ACTIVITY = Lift out all lines below that contain "Hsave".

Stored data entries
↓
Lemma accept_header_is_case_insensitive_witness :
  wants_json {| files := []; args := [];
                headers := [("ACCEPT", "text/html, Application/JSON;q=0.9")] |}
  = true.
Proof.
  apply (accept_header_is_case_insensitive _ "ACCEPT"
           "text/html, Application/JSON;q=0.9" "text/html, "
           "Application/JSON" ";q=0.9" []); reflexivity.
Defined.

(** ** The analyze route, further *)

Section RouteRuns.

Variable json_dumps : json -> string.
Variable splitext_ext : string -> string.
Variable cfg : Config.
Variable env : Env.

#[local] Abbreviation analyze' := (analyze json_dumps splitext_ext cfg env).
#[local] Abbreviation stored_path := (filepath_of splitext_ext env).
#[local] Abbreviation stored_name := (unique_filename_of splitext_ext env).

(** One run of the route after a stored upload: the answer and the calls. *)
Lemma analyze_stored_run (request : Request) (file : FileStorage)
    (label : string) (called : list event) :
  upload_stored splitext_ext env request file ->
  classify_with_gemini cfg env (stored_path file) = (Ok label, called) ->
  exists info,
    get_disease_info (gemini_ready cfg) label = Ok info /\
    analyze' request =
    (Ok (if no_plant_signal label
         then no_plant_response json_dumps request label info
         else success_response json_dumps label info
                (fst (annotation_result splitext_ext env file label))
                (snd (annotation_result splitext_ext env file label))),
     ([File_save (stored_path file); Path_exists (stored_path file)]
      ++ called
      ++ (if no_plant_signal label then []
          else calls (annotate env (stored_path file) (stored_name file) label)))%list).
Proof.
  intros [Hfile [Hname [Hsave Hexists]]] Hcl.
  destruct (classify_with_gemini_label cfg env (stored_path file))
    as [label' [called' [Hcl' Hne]]].
  rewrite Hcl in Hcl'. injection Hcl' as <- <-.
  destruct (get_disease_info_total (gemini_ready cfg) label) as [info Hinfo].
  exists info. split; [ exact Hinfo | ].
  assert (Hor : str_or label "unknown" = label).
  { unfold str_or. apply String.eqb_neq in Hne. now rewrite Hne. }
  unfold analyze, annotation_result, annotation.
  rewrite Hfile, (named_file_passes file Hname). cbv zeta.
  rewrite Hsave, Hexists, Hcl.
  cbv beta iota zeta
      delta [bind call ret raise lift try_catch outcome calls fst snd].
  cbn [negb]. cbv iota.
  rewrite Hor, Hinfo. cbv iota.
  destruct (no_plant_signal label).
  - now rewrite !app_nil_r.
  - destruct (annotate env (stored_path file) (stored_name file) label)
      as [[[path dets] | e] acalls]; cbv iota beta;
      now rewrite !app_nil_r.
Qed.

Lemma unit_result (r : result unit) : r = Ok tt \/ exists e, r = Raise e.
Proof. destruct r as [[] | e]; eauto. Qed.

Lemma unsaved_upload_aux (request : Request) (file : FileStorage) :
  assoc_get "file" (files request) = Some file ->
  filename file <> "" ->
  file_save env (stored_path file) (stream file) = Ok tt ->
  path_exists env (stored_path file) = false ->
  analyze' request =
  (Ok (error_response 500 "Failed to save uploaded file"),
   [File_save (stored_path file); Path_exists (stored_path file)]).
Proof.
  intros Hfile Hname Hsave Hexists. unfold analyze.
  rewrite Hfile, (named_file_passes file Hname). cbv zeta.
  now rewrite Hsave, Hexists.
Qed.

Lemma failed_save_is_reported_aux (request : Request) (file : FileStorage)
    (e : string) :
  assoc_get "file" (files request) = Some file ->
  filename file <> "" ->
  file_save env (stored_path file) (stream file) = Raise e ->
  analyze' request =
  (Ok {| status_code := 500;
         body := JsonBody (JDict [ ("error", JStr "Internal server error");
                                   ("detail", JStr e) ]) |},
   [File_save (stored_path file)]).
Proof.
  intros Hfile Hname Hsave. unfold analyze.
  rewrite Hfile, (named_file_passes file Hname). cbv zeta.
  now rewrite Hsave.
Qed.

(** X9.  When the upload was saved without an exception but is not on disk
    afterwards, the route answers 500 with the body {"error": "Failed to
    save uploaded file"}; the classifier and OpenCV are not called. *)
Theorem unsaved_upload_is_server_error (request : Request) (file : FileStorage) :
  assoc_get "file" (files request) = Some file ->
  filename file <> "" ->
  file_save env (stored_path file) (stream file) = Ok tt ->
  path_exists env (stored_path file) = false ->
  analyze' request =
  (Ok {| status_code := 500;
         body := JsonBody (JDict [("error", JStr "Failed to save uploaded file")]) |},
   [File_save (stored_path file); Path_exists (stored_path file)]).
Proof. exact (unsaved_upload_aux request file). Qed.

(** X10.  When saving the upload raises, the outermost handler answers 500
    with the body {"error": "Internal server error", "detail": <message of
    the exception>}; nothing is called after the failed save. *)
Theorem failed_save_is_reported (request : Request) (file : FileStorage)
    (e : string) :
  assoc_get "file" (files request) = Some file ->
  filename file <> "" ->
  file_save env (stored_path file) (stream file) = Raise e ->
  analyze' request =
  (Ok {| status_code := 500;
         body := JsonBody (JDict [ ("error", JStr "Internal server error");
                                   ("detail", JStr e) ]) |},
   [File_save (stored_path file)]).
Proof. exact (failed_save_is_reported_aux request file e). Qed.

(** The five ways through the route. *)
Lemma analyze_cases (request : Request) :
  (assoc_get "file" (files request) = None /\
   analyze' request = (Ok (error_response 400 "No file uploaded"), [])) \/
  (exists file,
     assoc_get "file" (files request) = Some file /\
     ((filename file = "" /\
       analyze' request =
       (Ok (error_response 400 "Empty filename or no file selected"), [])) \/
      (filename file <> "" /\
       ((exists e,
           file_save env (stored_path file) (stream file) = Raise e /\
           analyze' request =
           (Ok {| status_code := 500;
                  body := JsonBody
                            (JDict [ ("error", JStr "Internal server error");
                                     ("detail", JStr e) ]) |},
            [File_save (stored_path file)])) \/
        (file_save env (stored_path file) (stream file) = Ok tt /\
         path_exists env (stored_path file) = false /\
         analyze' request =
         (Ok (error_response 500 "Failed to save uploaded file"),
          [File_save (stored_path file); Path_exists (stored_path file)])) \/
        (upload_stored splitext_ext env request file /\
         exists label called info,
           classify_with_gemini cfg env (stored_path file) = (Ok label, called) /\
           get_disease_info (gemini_ready cfg) label = Ok info /\
           analyze' request =
           (Ok (if no_plant_signal label
                then no_plant_response json_dumps request label info
                else success_response json_dumps label info
                       (fst (annotation_result splitext_ext env file label))
                       (snd (annotation_result splitext_ext env file label))),
            ([File_save (stored_path file); Path_exists (stored_path file)]
             ++ called
             ++ (if no_plant_signal label then []
                 else calls (annotate env (stored_path file)
                               (stored_name file) label)))%list)))))).
Proof.
  destruct (assoc_get "file" (files request)) as [file | ] eqn:Hfile.
  2:{ left. split; [ reflexivity | ]. unfold analyze. now rewrite Hfile. }
  right. exists file. split; [ reflexivity | ].
  destruct (String.eqb_spec (filename file) "") as [Hname | Hname].
  { left. split; [ exact Hname | ]. unfold analyze, file_bool.
    now rewrite Hfile, Hname. }
  right. split; [ exact Hname | ].
  destruct (unit_result (file_save env (stored_path file) (stream file)))
    as [Hsave | [e Hsave]].
  2:{ left. exists e. split; [ exact Hsave | ].
      now apply failed_save_is_reported_aux. }
  right. destruct (path_exists env (stored_path file)) eqn:Hexists.
  2:{ left. split; [ exact Hsave | ]. split; [ reflexivity | ].
      now apply unsaved_upload_aux. }
  right.
  assert (Hup : upload_stored splitext_ext env request file)
    by (repeat split; assumption).
  split; [ exact Hup | ].
  destruct (classify_with_gemini_label cfg env (stored_path file))
    as [label [called [Hcl _]]].
  destruct (analyze_stored_run request file label called Hup Hcl)
    as [info [Hinfo Hrun]].
  exists label, called, info. auto.
Qed.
↑
OUTPUT OF THE EXERCISE =
  intros [Hfile [Hname [Hsave Hexists]]] Hcl.
  rewrite Hsave, Hexists, Hcl.
  intros Hfile Hname Hsave Hexists. unfold analyze.
  now rewrite Hsave, Hexists.
  intros Hfile Hname Hsave. unfold analyze.
  now rewrite Hsave.
    as [Hsave | [e Hsave]].
  2:{ left. exists e. split; [ exact Hsave | ].
  2:{ left. split; [ exact Hsave | ]. split; [ reflexivity | ].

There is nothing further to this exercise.